• What to work on:
Each line in the entries below that holds the word "which" belongs in the answer.

Stored data entries:

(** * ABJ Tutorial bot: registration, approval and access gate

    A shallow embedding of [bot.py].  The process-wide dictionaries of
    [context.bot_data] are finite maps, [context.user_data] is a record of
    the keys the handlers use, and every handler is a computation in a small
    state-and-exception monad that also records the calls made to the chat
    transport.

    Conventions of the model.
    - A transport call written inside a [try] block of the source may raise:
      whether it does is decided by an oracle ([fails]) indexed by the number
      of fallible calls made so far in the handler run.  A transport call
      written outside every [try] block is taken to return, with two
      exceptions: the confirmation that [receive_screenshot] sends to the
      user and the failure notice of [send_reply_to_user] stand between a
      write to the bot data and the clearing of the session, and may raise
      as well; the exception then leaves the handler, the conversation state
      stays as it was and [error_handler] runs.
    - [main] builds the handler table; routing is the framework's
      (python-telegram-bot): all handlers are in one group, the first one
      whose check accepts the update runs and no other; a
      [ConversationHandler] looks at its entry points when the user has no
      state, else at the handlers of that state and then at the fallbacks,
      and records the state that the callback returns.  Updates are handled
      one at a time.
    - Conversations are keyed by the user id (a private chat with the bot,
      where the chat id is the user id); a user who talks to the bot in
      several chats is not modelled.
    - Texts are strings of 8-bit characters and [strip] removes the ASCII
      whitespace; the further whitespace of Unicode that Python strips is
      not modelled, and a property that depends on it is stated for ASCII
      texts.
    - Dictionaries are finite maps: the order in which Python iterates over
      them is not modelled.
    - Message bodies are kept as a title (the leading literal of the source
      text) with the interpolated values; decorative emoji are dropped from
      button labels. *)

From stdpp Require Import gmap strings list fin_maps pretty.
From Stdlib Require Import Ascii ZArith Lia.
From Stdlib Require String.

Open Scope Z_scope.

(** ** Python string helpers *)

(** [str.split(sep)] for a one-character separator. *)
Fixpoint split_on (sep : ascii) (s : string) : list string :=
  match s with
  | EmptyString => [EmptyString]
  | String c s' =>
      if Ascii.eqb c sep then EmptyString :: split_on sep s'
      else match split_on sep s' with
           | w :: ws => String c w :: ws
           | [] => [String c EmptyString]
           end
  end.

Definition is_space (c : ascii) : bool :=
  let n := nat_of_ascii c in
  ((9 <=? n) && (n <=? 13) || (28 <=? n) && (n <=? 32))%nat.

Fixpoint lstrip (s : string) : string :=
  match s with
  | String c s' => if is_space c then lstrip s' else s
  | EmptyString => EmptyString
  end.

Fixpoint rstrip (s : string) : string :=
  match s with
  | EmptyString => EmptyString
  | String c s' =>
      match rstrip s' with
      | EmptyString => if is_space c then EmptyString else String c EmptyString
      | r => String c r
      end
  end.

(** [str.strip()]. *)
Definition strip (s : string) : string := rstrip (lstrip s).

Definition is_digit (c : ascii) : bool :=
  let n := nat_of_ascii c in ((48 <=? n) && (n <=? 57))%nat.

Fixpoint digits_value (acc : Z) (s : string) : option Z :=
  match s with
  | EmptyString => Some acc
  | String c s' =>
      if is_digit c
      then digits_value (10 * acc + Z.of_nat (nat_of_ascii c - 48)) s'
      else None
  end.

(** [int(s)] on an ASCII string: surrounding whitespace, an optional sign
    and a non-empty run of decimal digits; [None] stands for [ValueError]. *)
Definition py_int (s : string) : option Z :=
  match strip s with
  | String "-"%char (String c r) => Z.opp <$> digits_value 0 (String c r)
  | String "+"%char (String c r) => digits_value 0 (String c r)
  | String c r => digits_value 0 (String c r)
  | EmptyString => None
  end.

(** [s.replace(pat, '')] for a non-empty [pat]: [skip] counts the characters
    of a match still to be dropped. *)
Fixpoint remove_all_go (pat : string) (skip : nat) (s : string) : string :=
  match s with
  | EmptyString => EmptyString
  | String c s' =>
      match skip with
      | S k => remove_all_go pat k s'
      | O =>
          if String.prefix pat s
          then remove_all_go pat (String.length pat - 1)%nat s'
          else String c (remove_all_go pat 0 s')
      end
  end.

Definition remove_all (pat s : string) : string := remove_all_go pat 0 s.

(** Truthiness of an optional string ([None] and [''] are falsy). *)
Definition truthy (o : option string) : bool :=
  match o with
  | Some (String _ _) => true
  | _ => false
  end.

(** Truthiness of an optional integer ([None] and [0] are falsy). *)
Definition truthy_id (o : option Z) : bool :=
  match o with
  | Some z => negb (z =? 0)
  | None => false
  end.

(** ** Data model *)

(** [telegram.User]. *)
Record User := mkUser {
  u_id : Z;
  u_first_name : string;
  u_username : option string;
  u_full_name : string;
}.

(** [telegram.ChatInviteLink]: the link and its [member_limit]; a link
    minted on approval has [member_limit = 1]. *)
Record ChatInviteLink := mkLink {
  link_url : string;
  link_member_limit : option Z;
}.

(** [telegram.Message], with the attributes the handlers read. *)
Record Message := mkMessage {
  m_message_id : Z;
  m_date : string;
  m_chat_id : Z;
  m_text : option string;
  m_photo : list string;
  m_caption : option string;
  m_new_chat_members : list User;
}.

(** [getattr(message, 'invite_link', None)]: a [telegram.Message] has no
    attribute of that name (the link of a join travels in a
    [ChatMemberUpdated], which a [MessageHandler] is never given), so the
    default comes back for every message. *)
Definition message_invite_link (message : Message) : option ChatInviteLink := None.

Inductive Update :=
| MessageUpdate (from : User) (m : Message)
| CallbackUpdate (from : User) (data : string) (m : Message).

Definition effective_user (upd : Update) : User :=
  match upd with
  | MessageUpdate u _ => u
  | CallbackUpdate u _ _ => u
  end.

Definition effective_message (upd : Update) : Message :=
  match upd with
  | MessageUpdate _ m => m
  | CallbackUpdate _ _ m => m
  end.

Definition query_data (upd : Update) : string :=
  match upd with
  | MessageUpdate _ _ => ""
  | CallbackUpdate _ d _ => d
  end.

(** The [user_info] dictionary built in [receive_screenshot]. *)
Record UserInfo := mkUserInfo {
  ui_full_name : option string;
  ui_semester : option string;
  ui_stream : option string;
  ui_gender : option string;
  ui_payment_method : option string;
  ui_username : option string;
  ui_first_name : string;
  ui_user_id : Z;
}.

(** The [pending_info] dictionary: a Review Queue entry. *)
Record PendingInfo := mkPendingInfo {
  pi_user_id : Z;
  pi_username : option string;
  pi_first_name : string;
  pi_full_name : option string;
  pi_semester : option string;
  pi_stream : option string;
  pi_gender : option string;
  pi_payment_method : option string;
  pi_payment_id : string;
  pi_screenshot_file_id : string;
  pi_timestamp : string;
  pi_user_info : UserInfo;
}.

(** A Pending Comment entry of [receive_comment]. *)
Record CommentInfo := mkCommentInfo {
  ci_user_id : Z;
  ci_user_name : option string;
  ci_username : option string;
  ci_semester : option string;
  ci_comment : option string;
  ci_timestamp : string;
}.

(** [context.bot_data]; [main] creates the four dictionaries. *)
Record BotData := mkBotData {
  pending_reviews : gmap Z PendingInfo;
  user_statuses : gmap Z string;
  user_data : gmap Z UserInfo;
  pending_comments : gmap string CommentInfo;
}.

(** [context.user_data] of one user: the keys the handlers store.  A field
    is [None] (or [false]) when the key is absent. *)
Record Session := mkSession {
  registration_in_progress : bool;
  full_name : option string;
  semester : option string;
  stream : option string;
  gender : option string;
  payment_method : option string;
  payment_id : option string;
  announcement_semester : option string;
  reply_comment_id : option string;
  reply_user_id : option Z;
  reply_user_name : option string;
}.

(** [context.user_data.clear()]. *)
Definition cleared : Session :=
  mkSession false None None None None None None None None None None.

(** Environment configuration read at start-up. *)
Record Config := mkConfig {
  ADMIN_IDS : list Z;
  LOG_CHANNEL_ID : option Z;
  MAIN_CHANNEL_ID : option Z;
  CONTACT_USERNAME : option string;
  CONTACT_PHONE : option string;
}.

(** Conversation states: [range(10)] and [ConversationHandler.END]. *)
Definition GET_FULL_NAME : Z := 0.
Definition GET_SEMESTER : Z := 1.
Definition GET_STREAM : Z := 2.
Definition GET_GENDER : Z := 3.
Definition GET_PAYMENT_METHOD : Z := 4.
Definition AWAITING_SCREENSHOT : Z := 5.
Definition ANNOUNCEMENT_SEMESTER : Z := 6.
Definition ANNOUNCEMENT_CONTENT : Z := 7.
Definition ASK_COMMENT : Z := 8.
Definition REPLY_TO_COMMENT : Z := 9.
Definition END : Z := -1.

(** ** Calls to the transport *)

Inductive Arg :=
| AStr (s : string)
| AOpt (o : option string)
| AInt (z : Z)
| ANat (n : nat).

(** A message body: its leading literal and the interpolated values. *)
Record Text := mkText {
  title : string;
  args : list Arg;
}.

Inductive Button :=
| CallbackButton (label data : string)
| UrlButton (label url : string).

• Expected output:
    - Dictionaries are finite maps: the order in which Python iterates over
    [ChatMemberUpdated], which a [MessageHandler] is never given), so the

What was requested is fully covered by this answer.